Description of the task - Nothing before the line containing "Spec_NodeSelector : option" belongs in the answer; quote that line and all lines after it through the end of the material, word for word.

----------------

#[export] Instance CPU_eq_dec : EqDecision CPU.
Proof. solve_decision. Defined.
#[export] Instance Hugepages_eq_dec : EqDecision Hugepages.
Proof. solve_decision. Defined.
#[export] Instance Kernel_eq_dec : EqDecision Kernel.
Proof. solve_decision. Defined.
#[export] Instance Console_eq_dec : EqDecision Console.
Proof. solve_decision. Defined.
#[export] Instance Disk_eq_dec : EqDecision Disk.
Proof. solve_decision. Defined.
#[export] Instance FileSystem_eq_dec : EqDecision FileSystem.
Proof. solve_decision. Defined.
#[export] Instance InterfaceMasquerade_eq_dec : EqDecision InterfaceMasquerade.
Proof. solve_decision. Defined.
#[export] Instance InterfaceVDPA_eq_dec : EqDecision InterfaceVDPA.
Proof. solve_decision. Defined.
#[export] Instance InterfaceBindingMethod_eq_dec : EqDecision InterfaceBindingMethod.
Proof. solve_decision. Defined.
#[export] Instance Interface_eq_dec : EqDecision Interface.
Proof. solve_decision. Defined.
#[export] Instance ContainerDiskVolumeSource_eq_dec : EqDecision ContainerDiskVolumeSource.
Proof. solve_decision. Defined.
#[export] Instance CloudInitVolumeSource_eq_dec : EqDecision CloudInitVolumeSource.
Proof. solve_decision. Defined.
#[export] Instance PersistentVolumeClaimVolumeSource_eq_dec : EqDecision PersistentVolumeClaimVolumeSource.
Proof. solve_decision. Defined.
#[export] Instance DataVolumeVolumeSource_eq_dec : EqDecision DataVolumeVolumeSource.
Proof. solve_decision. Defined.
#[export] Instance MultusNetworkSource_eq_dec : EqDecision MultusNetworkSource.
Proof. solve_decision. Defined.
#[export] Instance NetworkSource_eq_dec : EqDecision NetworkSource.
Proof. solve_decision. Defined.
#[export] Instance Network_eq_dec : EqDecision Network.
Proof. solve_decision. Defined.
#[export] Instance HotplugVolumeStatus_eq_dec : EqDecision HotplugVolumeStatus.
Proof. solve_decision. Defined.
#[export] Instance VolumeStatus_eq_dec : EqDecision VolumeStatus.
Proof. solve_decision. Defined.
#[export] Instance VirtualMachineStatusMigration_eq_dec : EqDecision VirtualMachineStatusMigration.
Proof. solve_decision. Defined.
#[export] Instance VirtualMachineStatus_eq_dec : EqDecision VirtualMachineStatus.
Proof. solve_decision. Defined.

(** ** The parts of a spec that hold Kubernetes types *)

Section Spec.
Context `{K8s}.

Record Memory := mkMemory { Size : Quantity; Memory_Hugepages : option Hugepages }.

Record Instance_ := mkInstance {
  Instance_CPU : CPU;
  Instance_Memory : Memory;
  Instance_Kernel : option Kernel;
  Instance_Console : option Console;
  Instance_Serial : option Console;
  Disks : list Disk;
  FileSystems : list FileSystem;
  Interfaces : list Interface
}.

Record ContainerRootfsVolumeSource := mkContainerRootfs {
  ContainerRootfs_Image : string; ContainerRootfs_ImagePullPolicy : string; ContainerRootfs_Size : Quantity }.

Record VolumeSource := mkVolumeSource {
  ContainerDisk : option ContainerDiskVolumeSource;
  CloudInit : option CloudInitVolumeSource;
  ContainerRootfs : option ContainerRootfsVolumeSource;
  PersistentVolumeClaim : option PersistentVolumeClaimVolumeSource;
  DataVolume : option DataVolumeVolumeSource
}.

Record Volume := mkVolume { Volume_Name : string; Volume_Source : VolumeSource }.

(** [corev1.ResourceList] and [corev1.ResourceRequirements]; a nil map is [None]. *)
Record ResourceRequirements := mkResources {
  Limits : option (gmap string Quantity);
  Requests : option (gmap string Quantity)
}.

(** [corev1.Affinity]: virtink reads and extends the required pod anti-affinity
    terms; [PodAntiAffinity] holds them and whether the list was nil. *)
Inductive PodAffinityTerm :=
| UserTerm (t : AffinityTerm)
| LabelTerm (matchLabels : gmap string string) (topologyKey : string).

Record PodAntiAffinity := mkPodAntiAffinity {
  RequiredTerms : option (list PodAffinityTerm);
  PreferredTerms : list AffinityTerm
}.

Inductive NodeAffinityTerms :=
| UserNodeAffinity (a : NodeAffinity)
| HostnameIn (values : list string).

Record Affinity := mkAffinity {
  Affinity_Node : option NodeAffinityTerms;
  Affinity_Pod : option PodAffinity;
  Affinity_PodAnti : option PodAntiAffinity
}.

(** [corev1.VolumeSource], [corev1.Volume] and the fields of [corev1.Container]
    virtink fills in. *)
Inductive PodVolumeSource :=
| EmptyDir (medium : string)
| SecretSource (secretName : string)
| PVCVolume (claimName : string)
| HostPath (path : string)
| OtherSource (s : OtherVolumeSource).

Record PodVolume := mkPodVolume { PodVolume_Name : string; PodVolume_Source : PodVolumeSource }.

Record VolumeMount := mkVolumeMount { vm_Name : string; MountPath : string; MountPropagation : option string }.

Record VolumeDevice := mkVolumeDevice { vd_Name : string; DevicePath : string }.

Inductive EnvValue := EnvLiteral (v : string) | EnvFieldRef (fieldPath : string).

Record EnvVar := mkEnvVar { Env_Name : string; Env_Value : EnvValue }.

Record SecurityContext := mkSecurityContext { Capabilities : list string; Privileged : option bool }.

Record Container := mkContainer {
  Container_Name : string;
  Image : string;
  ImagePullPolicy : string;
  Command : list string;
  Args : list string;
  Env : list EnvVar;
  Resources : ResourceRequirements;
  VolumeMounts : list VolumeMount;
  VolumeDevices : list VolumeDevice;
  Container_SecurityContext : option SecurityContext;
  LivenessProbe : option Probe;
  ReadinessProbe : option Probe;
  Container_Rest : option ContainerRest
}.

Record VirtualMachineSpec := mkVMSpec {
  Spec_NodeSelector : option (gmap string string);
  Spec_Affinity : option Affinity;
  Spec_Tolerations : list Toleration;
  Spec_Resources : ResourceRequirements;
  Spec_LivenessProbe : option Probe;
  Spec_ReadinessProbe : option Probe;
  Spec_RunPolicy : RunPolicy;
  Spec_Instance : Instance_;
  Volumes : list Volume;
  Networks : list Network;
  Sidecars : list Container;
  SidecarVolumes : list PodVolume
}.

----------------

Expected output -
  Spec_NodeSelector : option (gmap string string);
  Spec_Affinity : option Affinity;
  Spec_Tolerations : list Toleration;
  Spec_Resources : ResourceRequirements;
  Spec_LivenessProbe : option Probe;
  Spec_ReadinessProbe : option Probe;
  Spec_RunPolicy : RunPolicy;
  Spec_Instance : Instance_;
  Volumes : list Volume;
  Networks : list Network;
  Sidecars : list Container;
  SidecarVolumes : list PodVolume
}.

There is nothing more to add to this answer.